Wednesday, April 1, 2009

Insurance

June Jell will never forget the time she and her husband John sat down with their agent and turned mortgage insurance down flat. Six months later, he died suddenly of a heart attack at the age of 59, leaving her struggling to keep up with house payments.
While she got back on her feet eventually, it wasn't without sacrifices along the way --including the family home.
Now she tells everyone she knows, "If you can get it, take it. We thought mortgage insurance was expensive at the time, and because of our age we believed we could handle everything."
In retrospect, she realizes, "It really wouldn't have been that expensive after all. It would have been a blessing."

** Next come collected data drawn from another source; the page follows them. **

Lemma doc_matches_clause_false cl (f : Filter) (d : Doc) k c :
  f !! k = Some c -> clause_match cl d k c = Some false -> doc_matches cl f d = Some false.
Proof.
  unfold doc_matches. intros Hk Hc.
  apply (foldr_kand_false (fun '(k, c) => clause_match cl d k c) _ (k, c)); [|done].
  by apply elem_of_map_to_list.
Qed.

Lemma foldr_kor_some {A} (g : A -> bool) (l : list A) :
  foldr kor (Some false) (map (fun x => Some (g x)) l) = Some (existsb g l).
Proof.
  induction l as [|y l IH]; simpl; [done|]. rewrite IH.
  destruct (g y), (existsb g l); reflexivity.
Qed.

Lemma parse_pattern_lits (p : pystr) :
  no_meta p = true -> parse_pattern p = Some (map TLit p).
Proof.
  induction p as [|c p IH]; [done|].
  intros H. unfold no_meta in H. simpl in H. apply andb_true_iff in H as [Hc Hp].
  simpl. destruct (c =? 46) eqn:E.
  - apply Z.eqb_eq in E. subst c. discriminate.
  - rewrite Hc. by rewrite IH.
Qed.

Lemma match_here_lits cl (p s : pystr) :
  match_here cl true (map TLit p) s = true <->
  exists m b, s = m ++ b /\ Forall2 (fun x y => cl x y = true) p m.
Proof.
  revert s. induction p as [|c p IH]; intros s; simpl.
  - split; [intros _; exists [], s; split; [done|constructor]|done].
  - destruct s as [|c' s'].
    + split; [discriminate|]. intros (m & b & Hs & Hl).
      inversion Hl; subst. discriminate.
    + rewrite andb_true_iff, IH. split.
      * intros [Hc (m & b & -> & Hl)]. exists (c' :: m), b. split; [done|]. by constructor.
      * intros (m & b & Hs & Hl). inversion Hl as [|x y l l' Hxy Hll']; subst.
        simpl in Hs. injection Hs as -> ->. split; [done|]. by exists l', b.
Qed.

Lemma search_iff cl (ci : bool) (ts : list Tok) (s : pystr) :
  search cl ci ts s = true <->
  exists a b, s = a ++ b /\ match_here cl ci ts b = true.
Proof.
  induction s as [|c s IH]; simpl; rewrite orb_true_iff.
  - split.
    + intros [H|H]; [by exists [], []|discriminate].
    + intros (a & b & Hs & H). symmetry in Hs.
      apply app_eq_nil in Hs as [-> ->]. by left.
  - rewrite IH. split.
    + intros [H|(a & b & -> & H)].
      * by exists [], (c :: s).
      * by exists (c :: a), b.
    + intros (a & b & Hs & H). destruct a as [|c' a]; simpl in Hs.
      * subst b. by left.
      * injection Hs as -> ->. right. by exists a, b.
Qed.

Lemma contains_ci_search cl (p s : pystr) :
  contains_ci cl p s <-> search cl true (map TLit p) s = true.
Proof.
  unfold contains_ci. rewrite search_iff. split.
  - intros (a & m & b & -> & Hl). exists a, (m ++ b).
    split; [done|]. apply match_here_lits. by exists m, b.
  - intros (a & r & -> & H). apply match_here_lits in H as (m & b & -> & Hl).
    by exists a, m, b.
Qed.

Lemma length_hex_digits (k : nat) (n : Z) : length (hex_digits k n) = k.
Proof.
  revert n. induction k as [|k IH]; intros n; simpl; [done|].
  rewrite length_app, IH. simpl. lia.
Qed.

Lemma py_str_nonempty (v : Value) : v <> VStr [] -> py_str v <> [].
Proof.
  intros Hv H. destruct v as [|[]|s|n|xs]; simpl in H.
  1-3, 6: by vm_compute in H.
  - by subst.
  - apply (f_equal length) in H. unfold oid_str in H.
    rewrite length_hex_digits in H. discriminate.
Qed.

Lemma normalize_lookup_id (d : Doc) :
  normalize d !! "id" = Some (VStr (py_str (py_get d "_id"))).
Proof. unfold normalize. rewrite lookup_delete_ne by done. apply lookup_insert_eq. Qed.

Lemma normalize_lookup_oid (d : Doc) : normalize d !! "_id" = None.
Proof. unfold normalize. apply lookup_delete_eq. Qed.

Lemma normalize_lookup_ne (d : Doc) (k : string) :
  k <> "id" -> k <> "_id" -> normalize d !! k = d !! k.
Proof.
  intros Hid Hoid. unfold normalize.
  rewrite lookup_delete_ne by congruence. by rewrite lookup_insert_ne by congruence.
Qed.

Lemma py_truthy_false (s : pystr) : py_truthy s = false -> s = [].
Proof. by destruct s. Qed.

Lemma py_truthy_true (s : pystr) : s <> [] -> py_truthy s = true.
Proof. by destruct s. Qed.

Lemma build_filter_or (r : Request) (s : pystr) :
  r.(q) = Some s -> s <> [] -> build_filter r !! "$or" = Some (or_clause s).
Proof.
  intros Hq Hs. unfold build_filter. rewrite Hq, py_truthy_true by done.
  repeat (case_match; try rewrite lookup_insert_ne by done); apply lookup_insert_eq.
Qed.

Insurance of any kind is one of those things people like to put on the back burner or do without. "A lot of homeowners don't want to add the cost of insurance to their mortgage payment," says Feisal Panjwani, a senior mortgage consultant with Invis Inc. in Surrey, B. C. "One of the biggest mistakes they make when they sign their mortgage is declining insurance, thinking they will research it on their own. Nine times out of 10, they don't get around to it. Then, when something goes wrong, it's too late."
It's not surprising that some homeowners balk at mortgage insurance, especially when they feel they are already stretching their monthly payments to the maximum.
Especially in these economic hard times, however, you can't afford to be without it, says Jennifer Hines, vice-president of creditor insurance for RBC Insurance in Mississauga, Ont. "Clients at all stages need to make sure their mortgage is protected. Some have life and disability insurance, but the family still could be left holding a debt on what tends to be a person's largest individual debt obligation."
The ideal time to look at options is when you do your mortgage application. The most common are insurance tied to the mortgage itself, or to the lender. Tying insurance to a mortgage balance is usually preferred since you can switch lenders and keep the same policy. This reduces the risk of facing higher premiums or finding out you are uninsurable when you reapply at another bank, Lorne D. Greenwood, a real estate lawyer based in Milton, Ont., advises.
"Getting insurance through an independent broker to cover the same amount means you won't have to re-qualify with each mortgage," Mr. Greenwood says. This is also a good choice when your mortgage balance decreases and you want to reduce your premiums. Mr. Panjwani notes that it's especially important for firsttime or younger buyers to get coverage because the mortgage balance is high, insurance premiums tend to be in their favour, and medicals are not generally required.
For those who think their disability and life insurance policies are enough if things go wrong, that may not be the case, Ms. Hines warns. "Typically, disability policies will only pay 60% to 70% of your monthly income, so there is still a gap. You still need coverage for other expenses. We tell people it doesn't have to be an either/or situation. We also suggest they consider whether they need to top up what they have, so they don't have to be concerned about mortgage payments in the event of a death or disability."
There are additional considerations homebuyers should be aware of regarding mortgage-related insurance. When it comes to high-ratio mortgages, according to the Bank Act anyone borrowing more than 80% of the value of the property must insure the mortgage to protect the lender against defaults.
The premium for this default insurance -- not to be confused with conventional mortgage/life insurance coverage -- is paid once at the time of the closing, at a rate that varies between 0.5% and 3.75% of the mortgage amount. Title insurance is also an increasingly important option for protection against title problems and fraud. "Just about every lawyer is recommending it," Mr. Greenwood says. "The premiums can range in price depending on the value of the home you are insuring."
Mr. Panjwani notes that buying mortgage insurance doesn't have to break the bank. "If you can't manage it all, cover what you can afford. For example, you can insure a percentage of a portion of the outstanding balance, or the life of one of the borrowers through a term life policy.
"There is no real right or wrong answer on what type of insurance you should take. Regardless of the choice, some coverage is better than none at all."